:: EXERCISE DIRECTIONS ::
Beginning with the first line of the entries below, quote each line until you reach and include the line with "the read check".
# # # #
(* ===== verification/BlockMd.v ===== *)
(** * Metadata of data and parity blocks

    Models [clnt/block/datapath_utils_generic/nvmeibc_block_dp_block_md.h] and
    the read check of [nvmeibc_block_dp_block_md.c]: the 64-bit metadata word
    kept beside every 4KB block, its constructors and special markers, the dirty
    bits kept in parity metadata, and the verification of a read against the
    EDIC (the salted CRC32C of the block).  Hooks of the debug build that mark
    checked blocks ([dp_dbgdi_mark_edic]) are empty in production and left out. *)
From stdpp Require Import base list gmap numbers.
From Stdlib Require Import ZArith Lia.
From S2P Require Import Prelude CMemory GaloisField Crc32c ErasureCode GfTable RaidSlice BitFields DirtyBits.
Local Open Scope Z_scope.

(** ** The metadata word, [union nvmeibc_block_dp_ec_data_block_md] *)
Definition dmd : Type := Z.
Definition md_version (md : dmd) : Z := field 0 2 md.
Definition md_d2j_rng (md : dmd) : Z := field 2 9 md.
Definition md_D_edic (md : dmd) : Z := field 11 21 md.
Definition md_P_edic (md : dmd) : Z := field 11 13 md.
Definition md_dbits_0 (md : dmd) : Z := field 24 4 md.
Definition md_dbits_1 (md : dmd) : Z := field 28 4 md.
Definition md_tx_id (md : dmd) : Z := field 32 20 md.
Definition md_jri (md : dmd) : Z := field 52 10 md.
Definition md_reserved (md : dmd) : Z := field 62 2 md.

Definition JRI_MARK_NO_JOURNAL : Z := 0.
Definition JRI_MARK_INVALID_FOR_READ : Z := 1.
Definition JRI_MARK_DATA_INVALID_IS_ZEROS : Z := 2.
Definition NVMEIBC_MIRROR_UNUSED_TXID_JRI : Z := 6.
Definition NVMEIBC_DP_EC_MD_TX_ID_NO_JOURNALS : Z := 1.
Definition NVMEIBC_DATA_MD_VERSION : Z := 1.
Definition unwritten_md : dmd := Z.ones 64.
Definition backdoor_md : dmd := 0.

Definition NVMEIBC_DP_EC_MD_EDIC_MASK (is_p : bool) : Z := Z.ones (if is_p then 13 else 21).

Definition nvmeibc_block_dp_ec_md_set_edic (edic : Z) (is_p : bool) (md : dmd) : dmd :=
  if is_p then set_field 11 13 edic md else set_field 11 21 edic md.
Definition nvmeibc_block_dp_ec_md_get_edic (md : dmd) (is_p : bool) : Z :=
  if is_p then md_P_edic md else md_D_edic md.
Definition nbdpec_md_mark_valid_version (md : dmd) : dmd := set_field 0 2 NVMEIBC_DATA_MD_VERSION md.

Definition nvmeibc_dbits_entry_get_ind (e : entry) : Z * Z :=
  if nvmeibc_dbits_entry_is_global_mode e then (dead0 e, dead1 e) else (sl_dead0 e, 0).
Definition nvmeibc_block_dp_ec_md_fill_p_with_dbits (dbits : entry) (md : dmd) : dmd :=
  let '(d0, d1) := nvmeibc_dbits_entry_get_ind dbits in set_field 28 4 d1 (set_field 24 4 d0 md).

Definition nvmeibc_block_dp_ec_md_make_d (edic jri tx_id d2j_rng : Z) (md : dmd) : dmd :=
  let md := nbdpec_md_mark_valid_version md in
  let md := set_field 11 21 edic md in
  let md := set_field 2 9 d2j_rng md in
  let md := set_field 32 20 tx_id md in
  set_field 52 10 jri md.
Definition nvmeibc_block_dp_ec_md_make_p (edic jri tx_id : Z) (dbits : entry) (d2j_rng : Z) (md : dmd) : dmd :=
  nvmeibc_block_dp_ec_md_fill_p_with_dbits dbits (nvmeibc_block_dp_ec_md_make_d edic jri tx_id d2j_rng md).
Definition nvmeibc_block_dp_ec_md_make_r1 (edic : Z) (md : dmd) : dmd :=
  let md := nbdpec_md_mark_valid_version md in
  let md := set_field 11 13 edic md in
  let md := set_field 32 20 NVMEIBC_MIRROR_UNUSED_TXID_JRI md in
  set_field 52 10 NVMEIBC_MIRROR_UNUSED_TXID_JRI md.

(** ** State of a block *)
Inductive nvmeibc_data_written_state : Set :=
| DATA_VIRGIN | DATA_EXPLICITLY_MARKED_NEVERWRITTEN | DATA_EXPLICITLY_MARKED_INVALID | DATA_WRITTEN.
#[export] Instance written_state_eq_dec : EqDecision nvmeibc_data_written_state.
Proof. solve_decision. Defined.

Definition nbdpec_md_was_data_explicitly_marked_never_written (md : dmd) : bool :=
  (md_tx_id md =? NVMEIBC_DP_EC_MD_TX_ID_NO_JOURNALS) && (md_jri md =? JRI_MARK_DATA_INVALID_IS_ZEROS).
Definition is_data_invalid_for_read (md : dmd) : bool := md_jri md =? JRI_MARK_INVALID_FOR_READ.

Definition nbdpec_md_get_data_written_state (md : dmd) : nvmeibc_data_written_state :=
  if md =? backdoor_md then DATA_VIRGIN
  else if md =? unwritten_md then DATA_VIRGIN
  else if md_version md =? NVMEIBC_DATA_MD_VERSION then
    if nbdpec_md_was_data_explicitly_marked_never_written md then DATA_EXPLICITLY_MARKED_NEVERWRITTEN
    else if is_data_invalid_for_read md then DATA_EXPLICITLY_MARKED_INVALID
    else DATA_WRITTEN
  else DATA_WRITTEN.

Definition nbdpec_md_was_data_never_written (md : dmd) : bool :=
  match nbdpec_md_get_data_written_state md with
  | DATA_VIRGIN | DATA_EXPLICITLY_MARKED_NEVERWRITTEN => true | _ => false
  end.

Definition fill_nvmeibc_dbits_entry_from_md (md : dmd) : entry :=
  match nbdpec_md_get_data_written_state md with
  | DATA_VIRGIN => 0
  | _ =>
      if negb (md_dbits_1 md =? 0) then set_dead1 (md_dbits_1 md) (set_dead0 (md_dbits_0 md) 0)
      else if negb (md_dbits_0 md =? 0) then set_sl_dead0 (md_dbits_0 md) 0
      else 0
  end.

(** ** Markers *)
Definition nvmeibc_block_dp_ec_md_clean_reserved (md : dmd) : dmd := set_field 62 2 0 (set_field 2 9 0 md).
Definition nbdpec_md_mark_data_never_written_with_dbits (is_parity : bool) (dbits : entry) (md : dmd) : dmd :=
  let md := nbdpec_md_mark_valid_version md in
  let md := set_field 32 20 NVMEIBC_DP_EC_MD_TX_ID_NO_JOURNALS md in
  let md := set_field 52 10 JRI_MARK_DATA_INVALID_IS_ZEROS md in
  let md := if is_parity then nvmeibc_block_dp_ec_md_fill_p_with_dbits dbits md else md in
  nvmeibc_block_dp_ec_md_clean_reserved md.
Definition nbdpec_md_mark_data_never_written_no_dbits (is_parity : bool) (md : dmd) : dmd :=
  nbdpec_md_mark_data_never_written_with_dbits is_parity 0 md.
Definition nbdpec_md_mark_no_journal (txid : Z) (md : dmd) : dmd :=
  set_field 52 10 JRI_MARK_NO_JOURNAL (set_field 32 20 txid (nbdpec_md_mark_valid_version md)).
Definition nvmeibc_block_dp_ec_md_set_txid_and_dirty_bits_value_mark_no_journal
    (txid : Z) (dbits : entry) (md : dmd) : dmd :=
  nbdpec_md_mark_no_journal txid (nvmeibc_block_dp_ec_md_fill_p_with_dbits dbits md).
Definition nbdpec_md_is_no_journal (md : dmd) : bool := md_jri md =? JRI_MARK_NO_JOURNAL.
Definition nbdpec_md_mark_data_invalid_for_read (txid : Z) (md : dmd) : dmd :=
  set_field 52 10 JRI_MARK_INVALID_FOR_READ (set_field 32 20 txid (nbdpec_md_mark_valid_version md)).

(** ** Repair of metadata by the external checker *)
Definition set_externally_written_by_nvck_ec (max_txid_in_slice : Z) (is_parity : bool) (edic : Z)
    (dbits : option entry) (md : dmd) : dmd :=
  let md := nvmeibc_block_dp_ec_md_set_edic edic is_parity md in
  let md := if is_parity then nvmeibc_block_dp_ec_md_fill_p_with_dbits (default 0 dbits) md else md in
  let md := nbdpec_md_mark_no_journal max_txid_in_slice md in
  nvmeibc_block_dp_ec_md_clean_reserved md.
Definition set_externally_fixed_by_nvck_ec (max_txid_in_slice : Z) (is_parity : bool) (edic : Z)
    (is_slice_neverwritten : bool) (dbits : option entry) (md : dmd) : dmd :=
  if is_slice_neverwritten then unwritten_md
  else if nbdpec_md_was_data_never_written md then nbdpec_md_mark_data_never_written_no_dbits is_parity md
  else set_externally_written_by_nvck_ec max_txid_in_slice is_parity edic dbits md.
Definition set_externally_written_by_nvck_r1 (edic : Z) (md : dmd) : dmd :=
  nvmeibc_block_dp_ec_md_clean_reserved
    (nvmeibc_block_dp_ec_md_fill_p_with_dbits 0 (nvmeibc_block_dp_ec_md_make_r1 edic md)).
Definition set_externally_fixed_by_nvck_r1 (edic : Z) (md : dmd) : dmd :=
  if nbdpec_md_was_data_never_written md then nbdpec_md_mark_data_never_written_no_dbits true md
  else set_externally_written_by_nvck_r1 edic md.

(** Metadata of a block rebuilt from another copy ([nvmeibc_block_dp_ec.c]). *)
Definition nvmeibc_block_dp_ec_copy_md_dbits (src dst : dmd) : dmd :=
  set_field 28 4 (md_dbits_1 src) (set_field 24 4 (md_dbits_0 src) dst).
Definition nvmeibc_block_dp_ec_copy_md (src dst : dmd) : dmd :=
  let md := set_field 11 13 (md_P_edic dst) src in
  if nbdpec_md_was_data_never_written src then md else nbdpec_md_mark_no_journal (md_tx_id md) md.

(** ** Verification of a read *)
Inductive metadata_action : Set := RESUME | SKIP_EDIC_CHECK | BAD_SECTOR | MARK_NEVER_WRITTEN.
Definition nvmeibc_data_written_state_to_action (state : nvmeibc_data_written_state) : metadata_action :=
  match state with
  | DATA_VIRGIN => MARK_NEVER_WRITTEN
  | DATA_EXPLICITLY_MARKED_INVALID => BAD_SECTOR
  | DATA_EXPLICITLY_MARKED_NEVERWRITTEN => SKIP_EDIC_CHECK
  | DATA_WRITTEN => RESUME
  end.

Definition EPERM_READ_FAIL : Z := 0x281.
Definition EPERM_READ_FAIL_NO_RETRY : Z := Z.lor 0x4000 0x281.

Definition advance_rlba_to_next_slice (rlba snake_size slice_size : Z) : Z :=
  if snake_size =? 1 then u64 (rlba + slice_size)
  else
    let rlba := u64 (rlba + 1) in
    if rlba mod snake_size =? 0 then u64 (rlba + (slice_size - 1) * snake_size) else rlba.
# # # #
:: EXERCISE ANSWER ::
(* ===== verification/BlockMd.v ===== *)
(** * Metadata of data and parity blocks

    Models [clnt/block/datapath_utils_generic/nvmeibc_block_dp_block_md.h] and
    the read check of [nvmeibc_block_dp_block_md.c]: the 64-bit metadata word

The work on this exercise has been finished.